防災士の取得には以下4つのステップが必要です。
● 研修講座の受講
● 資格取得試験の受験
● 救命講習の受講
● 認証登録申請
それぞれどんな内容か順に確認しましょう。
①受験資格|とくに制限なし
防災士に年齢制限はありません。試験の内容や救急救命講習があることから成人を想定した資格ではあるものの、小学生の取得例もあります。
国籍などの制限もありませんが、研修・試験・救急救命講習はすべて日本語です。実質的に日本語を使えるのが条件となっています。
②ステップ1|防災士養成研修講座を受講する(2日間)
日本防災士機構が認証した研修機関で、2日間の集合研修を受けます。研修では全21講目のうち12講目以上を履修し、受講しなかった講目は履修確認レポートを提出して補います。
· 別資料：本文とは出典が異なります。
(* ===== verification/ShamapCompare.v ===== *)
(** * ShamapCompare: the differences between two SHAMaps

    Models [compare] of [xrpl/shamap/src/operations/compare.rs].  Two trees are walked side
    by side with a stack of pairs of nodes, here with its top first; subtrees with one hash
    are passed over.  Each key under which the trees differ is recorded with the item of
    either side, until the number of differences that the caller accepts is reached.  The
    loops take their fuel as an argument: the weights of the two trees are enough. *)

From stdpp Require Import gmap list.
From Stdlib Require Import ZArith Lia Sorted.
From S2P Require Import Prelude Serializer ConsensusParms ShamapKey ShamapNode ShamapSlots ShamapTree ShamapHeap ShamapRepr ShamapWalk ShamapHash ShamapBinding ShamapOrder ShamapFlush ShamapMap.
Local Open Scope Z_scope.

(** ** The code *)

Abbreviation DeltaItem := (option SHAMapItem * option SHAMapItem)%type.
Abbreviation Delta := (gmap Uint256 DeltaItem).

(** Whether to go on, the differences and the number of those still accepted. *)
Abbreviation Recorded := (bool * Delta * Z)%type.

Definition record_difference {E : Type} (differences : Delta) (key : Uint256) (left right : option SHAMapItem) (max_count : Z) : outcome E Recorded :=
  let differences := match differences !! key with Some _ => differences | None => <[key := (left, right)]> differences end in
  max_count <- plain I32 (max_count - 1);;
  Ok (0 <? max_count, differences, max_count).

(** The two items with that of the first map on the left. *)
Definition sided (is_first_map : bool) (own other : option SHAMapItem) : DeltaItem := if is_first_map then (own, other) else (other, own).

Definition record_sided {E : Type} (is_first_map : bool) (differences : Delta) (key : Uint256) (own other : option SHAMapItem) (max_count : Z) : outcome E Recorded :=
  record_difference differences key (sided is_first_map own other).1 (sided is_first_map own other).2 max_count.

Section Code.
Context `{Sha512}.

Fixpoint ensure_loaded_hashes {E : Type} (fuel : nat) (node : loc) : M E unit :=
  n ← read node;
  if decide (hash n = uint256_zero) then
    if negb (is_inner n) then change node update_hash
    else
      match fuel with
      | O => lift OutOfFuel
      | S fuel =>
          for_each (seq 0 BRANCH_FACTOR) (fun branch =>
            n ← read node;
            empty ← lift (is_empty_branch n branch);
            if (empty : bool) then mret tt
            else
              child ← lift (get_child n branch);
              match child with
              | None => mret tt
              | Some child => ensure_loaded_hashes fuel child
              end);;
          update_hash_deep_in node
      end
  else mret tt.

Section Branch.
Context (backed : bool) (fetch : Fetch).

(** The children of a node, pushed one after the other. *)
Fixpoint push_children (branches : list nat) (node : loc) (node_stack : list loc) : M TraversalError (list loc) :=
  match branches with
  | [] => mret node_stack
  | branch :: branches =>
      n ← read node;
      empty ← lift (is_empty_branch n branch);
      if (empty : bool) then push_children branches node node_stack
      else
        child ← descend_throw node branch backed fetch;
        match child with
        | None => lift Panic
        | Some child => push_children branches node (child :: node_stack)
        end
  end.

Context (other_map_item : option SHAMapItem) (is_first_map : bool).

(** What is recorded for a leaf, and whether the other item has been met. *)
Definition branch_leaf (item : SHAMapItem) (empty_branch : bool) (differences : Delta) (max_count : Z) : outcome TraversalError (Recorded * bool) :=
  if empty_branch then
    r <- record_sided is_first_map differences (item_key item) (Some item) None max_count;; Ok (r, empty_branch)
  else
    other_item <- ConsensusParms.expect other_map_item;;
    if decide (item_key item = item_key other_item) then
      if decide (item_data item = item_data other_item) then Ok (true, differences, max_count, true)
      else r <- record_sided is_first_map differences (item_key item) (Some item) (Some other_item) max_count;; Ok (r, true)
    else r <- record_sided is_first_map differences (item_key item) (Some item) None max_count;; Ok (r, empty_branch).

Fixpoint branch_loop (fuel : nat) (node_stack : list loc) (empty_branch : bool) (differences : Delta) (max_count : Z) : M TraversalError Recorded :=
  match fuel, node_stack with
  | O, _ => lift OutOfFuel
  | _, [] =>
      if empty_branch then mret (true, differences, max_count)
      else
        other_item ← lift (ConsensusParms.expect other_map_item);
        lift (record_sided is_first_map differences (item_key other_item) None (Some other_item) max_count)
  | S fuel, node :: node_stack =>
      n ← read node;
      if is_inner n then
        node_stack ← push_children (seq 0 BRANCH_FACTOR) node node_stack;
        branch_loop fuel node_stack empty_branch differences max_count
      else
        item ← lift (ConsensusParms.expect (peek_item n));
        r ← lift (branch_leaf item empty_branch differences max_count);
        let '(can_continue, differences, max_count, empty_branch) := r in
        if (can_continue : bool) then branch_loop fuel node_stack empty_branch differences max_count
        else mret (false, differences, max_count)
  end.

Definition walk_branch (fuel : nat) (node : loc) (differences : Delta) (max_count : Z) : M TraversalError Recorded :=
  branch_loop fuel [node] (bool_decide (other_map_item = None)) differences max_count.

End Branch.

Section Compare.
Context (left_backed : bool) (left_fetch : Fetch) (right_backed : bool) (right_fetch : Fetch).

(** Two leaves. *)
Definition compare_leaves {E : Type} (left_item right_item : SHAMapItem) (differences : Delta) (max_count : Z) : outcome E Recorded :=
  if decide (item_key left_item = item_key right_item) then
    if decide (item_data left_item = item_data right_item) then Ok (true, differences, max_count)
    else record_difference differences (item_key left_item) (Some left_item) (Some right_item) max_count
  else
    r <- record_difference differences (item_key left_item) (Some left_item) None max_count;;
    let '(can_continue, differences, max_count) := r in
    if (can_continue : bool) then record_difference differences (item_key right_item) None (Some right_item) max_count
    else Ok (false, differences, max_count).

(** The loop over the branches of two inner nodes, with the pairs it pushes. *)
Fixpoint compare_branches (fuel : nat) (branches : list nat) (left right : loc) (stack : list (loc * loc)) (differences : Delta) (max_count : Z)
    : M TraversalError (Recorded * list (loc * loc)) :=
  match branches with
  | [] => mret (true, differences, max_count, stack)
  | branch :: branches =>
      l ← read left; r ← read right;
      left_hash ← lift (get_child_hash l branch);
      right_hash ← lift (get_child_hash r branch);
      if decide (left_hash = right_hash) then compare_branches fuel branches left right stack differences max_count
      else
        right_empty ← lift (is_empty_branch r branch);
        if (right_empty : bool) then
          left_child ← descend_throw left branch left_backed left_fetch;
          left_child ← lift (ConsensusParms.expect left_child);
          r ← walk_branch left_backed left_fetch None true fuel left_child differences max_count;
          let '(can_continue, differences, max_count) := r in
          if (can_continue : bool) then compare_branches fuel branches left right stack differences max_count
          else mret (false, differences, max_count, stack)
        else
          left_empty ← lift (is_empty_branch l branch);
          if (left_empty : bool) then
            right_child ← descend_throw right branch right_backed right_fetch;
            right_child ← lift (ConsensusParms.expect right_child);
            r ← walk_branch right_backed right_fetch None false fuel right_child differences max_count;
            let '(can_continue, differences, max_count) := r in
            if (can_continue : bool) then compare_branches fuel branches left right stack differences max_count
            else mret (false, differences, max_count, stack)
          else
            left_child ← descend_throw left branch left_backed left_fetch;
            left_child ← lift (ConsensusParms.expect left_child);
            right_child ← descend_throw right branch right_backed right_fetch;
            right_child ← lift (ConsensusParms.expect right_child);
            compare_branches fuel branches left right ((left_child, right_child) :: stack) differences max_count
  end.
レポートは研修初日に提出するため、研修が始まる前に自宅で作っておかなければいけません。
研修機関は自治体・大学・民間法人の3種類があります。どこで受講するかで費用が変わるため、後述の費用もあわせて確認してください。
③ステップ2|防災士資格取得試験を受ける(50分・30問)
研修最終日には、同じ会場でそのまま試験が行われます。3択式30問・80%以上で合格です。別日に改めて会場に行く必要はありません。
試験結果は約2週間後に日本防災士機構から郵送で通知されます。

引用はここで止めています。